She watched Thomas strap everything down into the rubber raft. If it had been Roger, he would have been complaining that Madison wasn’t doing her share. But of course that thought was absurd. Roger would never think of taking a female into the woods with him. No, Roger was a “man’s man.” He did the interesting things in his life with other men. With Roger—
“And what have you done about your beauty?” Thomas asked, breaking into Madison’s reverie.
“My what?” she asked, taken off guard.
Thomas didn’t smile. “Your beauty. What have you done with it?”
She blinked at him. “Fed it a lot of moisturizer?” she said, having no idea how to reply to his question. “Dry skin.”
He motioned for her to get into the raft; then as he pushed it into the water, he said, “Beauty like yours is like having a talent, like being able to play the piano or to paint. So what have you done with this talent?”
Holding on to the safety straps of the raft as he jumped inside, Madison could only look at him. She’d never thought of her looks as a “talent.”
Picking up the oars, Thomas began to manipulate the raft about in the water. The sun filtered through the trees and it was very quiet. She’d never been in a raft before and she liked it.
Once he had the boat straight, he looked at her. “Well?”
“My hometown sent me to New York to become a model,” she blurted out.
“And what happened? Other than Roger, that is?”

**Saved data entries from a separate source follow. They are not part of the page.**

(* ===== verification/SessionEnd.v ===== *)
(** * The end of a control connection

    What the readers of the channels see when the connection under them is lost
    ([readLoop] fails and calls [closeAll]) or closed ([CtrlConn.Close], by the
    program or by [KeepAlive] on a dead peer): [src/relay/ctrlconn.go]. *)
From S2P Require Import Prelude Conn Frame Stream Mux Transport FlowControl Link Session Multiplex Relay.

Definition end_of (x : side) (s : session) : CtrlConn := match x with SideA => se_srv s | SideB => se_cli s end.

(** The ways in which one end of a session ends. *)
Inductive session_end (cc : CtrlConn) : CtrlConn -> Prop :=
  | end_read now :                   (* the connection fails under the read loop *)
      cc_loop cc = LoopReading -> cc_loop (readLoop_step now cc) = LoopDone ->
      session_end cc (readLoop_step now cc)
  | end_close : session_end cc (cc_Close cc)
  | end_dead now timeout cc' :       (* the peer has been silent for too long *)
      KeepAlive_tick now timeout cc = (false, cc') -> session_end cc cc'.

(** Reads with a buffer of [n] bytes until one fails: the bytes and the error,
    as [io.CopyBuffer] gets them; [None] when a read blocks. *)
Fixpoint ReadAll (fuel n l : nat) (cc : CtrlConn) : option (list byte * error * CtrlConn) :=
  match fuel with
  | O => None
  | S fuel =>
      match chan_Read l n cc with
      | None => None
      | Some (Err e, cc) => Some ([], e, cc)
      | Some (Ok d, cc) =>
          match ReadAll fuel n l cc with
          | Some (d', e, cc) => Some (d ++ d', e, cc)
          | None => None
          end
      end
  end.

(** ** Lemmas *)

Lemma KeepAlive_dead now timeout cc cc' : KeepAlive_tick now timeout cc = (false, cc') -> cc' = cc_Close cc.
Proof. unfold KeepAlive_tick. case_decide; congruence. Qed.

(** Whatever ends it, the table is empty and every channel that was in it has
    [io.EOF] behind its buffer. *)
Lemma session_end_channels cc cc' :
  session_end cc cc' ->
  cc_channels cc' = ∅
  /\ forall id l ch, cc_channels cc !! id = Some l -> cc_store cc !! l = Some ch ->
       cc_store cc' !! l = Some (set_rerr (Some EOF) ch).
Proof.
  intros H. assert (forall id l ch, cc_channels cc !! id = Some l -> cc_store cc !! l = Some ch ->
    cc_store (cc_Close cc) !! l = Some (set_rerr (Some EOF) ch)) as Hc by (intros; by eapply closeAll_in_table).
  destruct H as [now Hr Hd| |now timeout cc' ->%KeepAlive_dead]; [|done|done].
  destruct (readLoop_end now cc Hr Hd) as (H1 & H2 & _). done.
Qed.

(** A channel with an error behind its buffer is read to the end. *)
Lemma ReadAll_drains n l e : (0 < n)%nat -> forall fuel ch cc,
  cc_store cc !! l = Some ch -> ch_rerr ch = Some e -> (length (ch_rb ch) < fuel)%nat ->
  exists cc', ReadAll fuel n l cc = Some (ch_rb ch, e, cc').
Proof.
  intros Hn fuel. induction fuel as [|fuel IH]; intros ch cc Hch He Hf; [lia|]. cbn [ReadAll]. unfold chan_Read. rewrite Hch.
  destruct (ch_rb ch) as [|b rb] eqn:Erb.
  - unfold Read. rewrite Erb, He. by eexists.
  - destruct (Read n ch) as [d ch' u| |] eqn:Er; [|unfold Read in Er; by rewrite Erb in Er..].
    assert (d = take n (b :: rb)) as Hd by (unfold Read in Er; rewrite Erb in Er; congruence).
    apply Read_data in Er as (Hrb & Hch' & _). rewrite Erb in Hrb.
    set (cc1 := match u with Some f => _ | None => _ end).
    assert (cc_store cc1 !! l = Some ch') as Hst.
    { assert (cc_store cc1 = cc_store (on_channel (fun _ => ch') l cc)) as ->
        by (unfold cc1; destruct u as [f|]; [|done]; by destruct (send_set_conn f (on_channel (fun _ => ch') l cc)) as [c ->]).
      unfold on_channel. simpl. by rewrite list_lookup_alter_eq, Hch. }
    destruct (IH ch' cc1 Hst) as [cc' ->].
    + by rewrite Hch'.
    + rewrite Hrb, length_app in Hf. rewrite Hd in Hf. destruct n; [lia|]. simpl in Hf. lia.
    + eexists. by rewrite Hrb.
Qed.

(** What an end of a live session has read and still holds is a prefix of what
    the other end wrote. *)
Lemma session_received tr s ws wc x i ch :
  session_inv tr s ws wc -> cc_store (end_of x s) !! i = Some ch -> ch_status ch <> chClosed ->
  exists rest, written (pipe_events i (other x) tr) = (received (pipe_events i (other x) tr) ++ ch_rb ch) ++ rest
    /\ (ch_rerr ch <> None -> rest = []).
Proof.
  intros H Hch Hst. unfold pipe_events. destruct x; simpl in *.
  - pose proof (chid_range _ _ _ _ _ _ H Hch) as Hid. pose proof (si_link _ _ _ _ H i ch Hch) as Hk. apply link_inv_swap in Hk.
    destruct (link_received _ _ _ _ Hid Hk Hst) as (rest & Hw & He). rewrite events_of_flip in Hw. exists rest. split; [done|].
    intros Hn. by apply He.
  - destruct (cli_in_srv _ _ _ _ _ _ H Hch) as (cs & Hcs & Hp). pose proof (chid_range _ _ _ _ _ _ H Hcs) as Hid.
    pose proof (si_link _ _ _ _ H i cs Hcs) as Hk. rewrite Hp in Hk.
    destruct (link_received _ _ _ _ Hid Hk Hst) as (rest & Hw & He). exists rest. split; [done|]. intros Hn. by apply He.
Qed.

(** A reader of a channel that was open gets its buffer and then [io.EOF]. *)
Lemma lost_reads tr s ws wc x cc' i n ch :
  session_inv tr s ws wc -> session_end (end_of x s) cc' -> cc_store (end_of x s) !! i = Some ch -> ch_status ch <> chClosed ->
  (0 < n)%nat -> exists cc'', ReadAll (S (length (ch_rb ch))) n i cc' = Some (ch_rb ch, EOF, cc'').
Proof.
  intros H Hend Hch Hst Hn. destruct (session_end_channels _ _ Hend) as [_ Hstore].
  assert (end_ok (end_of x s)) as Hok by (destruct x; apply H).
  assert (cc_channels (end_of x s) !! chid i = Some i) as Htab by (apply (eo_table _ Hok); split; [done|]; by exists ch).
  apply (ReadAll_drains n i EOF Hn _ (set_rerr (Some EOF) ch) cc' (Hstore _ _ _ Htab Hch) eq_refl). simpl. lia.
Qed.

(** ** Properties *)


(** A session whose connection is cut while two bytes are on the way: the
    client knows the channel, the server has written to it and not closed. *)
Lemma demo_cut :
  exists s ch, session_run demo_start [(0%nat, (SideA, EvWrite [x01; x02]))] s
    /\ cc_store (se_cli s) !! 0%nat = Some ch /\ ch_status ch = chOpen /\ ch_rb ch = []
    /\ cc_loop (se_cli s) = LoopReading /\ cc_loop (readLoop_step 0 (se_cli s)) = LoopDone.
Proof.
  eexists. eexists. split.
  - quietly ltac:(eapply (st_open _ "t")).
    quietly ltac:(eapply (st_down ?[s] (se_down ?s) [])).
    quietly ltac:(eapply (st_cli_loop _ 0)).
    at_server (0%nat, (Out, EvWrite [x01; x02])) ltac:(eapply (op_write _ 0 [x01; x02])).
    constructor.
  - split_and!; vm_compute; reflexivity.
Qed.


(** The reader cannot tell a lost connection from the end of a stream:
    [closeAll] gives [io.EOF], not the error of the connection.  Here the two
    bytes the server sent are lost and it never closed its side, but the
    client's read returns [io.EOF], so that its relay ends without an error and
    closes the connection to the target as if it had everything. *)
Theorem loss_looks_like_end :
  exists tr s cc' cc'' c', session_run demo_start tr s /\ session_end (se_cli s) cc'
    /\ written (pipe_events 0 SideA tr) = [x01; x02] /\ EvClose ∉ pipe_events 0 SideA tr
    /\ received (pipe_events 0 SideA tr) = [] /\ ReadAll 1 512 0 cc' = Some ([], EOF, cc'')
    /\ copier_eof copier_init = Some c' /\ cp_err c' = None /\ copier_close c' <> None.
Proof.
  destruct demo_cut as (s & ch & Hrun & Hch & Hst & Hrb & Hl & Hd).
  destruct (session_run_inv _ _ _ Hrun (session_init_inv _ _ _ _ demo_fresh demo_fresh)) as (ws & wc & Hi).
  pose proof (end_read _ 0 Hl Hd) as Hend.
  destruct (lost_reads _ _ _ _ SideB _ _ 512 ch Hi Hend Hch ltac:(by rewrite Hst) ltac:(lia)) as [cc'' Hread].
  rewrite Hrb in Hread. do 5 eexists. split; [exact Hrun|]. split; [exact Hend|]. split; [reflexivity|]. split; [by intros [?|?%elem_of_nil]%elem_of_cons|].
  split; [reflexivity|]. split; [exact Hread|]. split; [reflexivity|]. split; [reflexivity|discriminate].
Qed.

At that Madison again blinked at him, for his words showed great perception. Since she’d married Roger, she’d been living away from her hometown, but whenever she met anyone from Erskine, she told them that she’d had to give up modeling to nurse the man she loved.
“What makes you think that I didn’t abandon a potentially fabulous career to nurse the man I love back to health?”
As Thomas muscled the raft around some rocks sticking up out of the water, he said, “Your enthusiasm for what you did tells me that you love nursing. But I’ve not heard or seen you show any enthusiasm for Roger. Based on those two things, it’s my guess that you love nursing more than you loved modeling.”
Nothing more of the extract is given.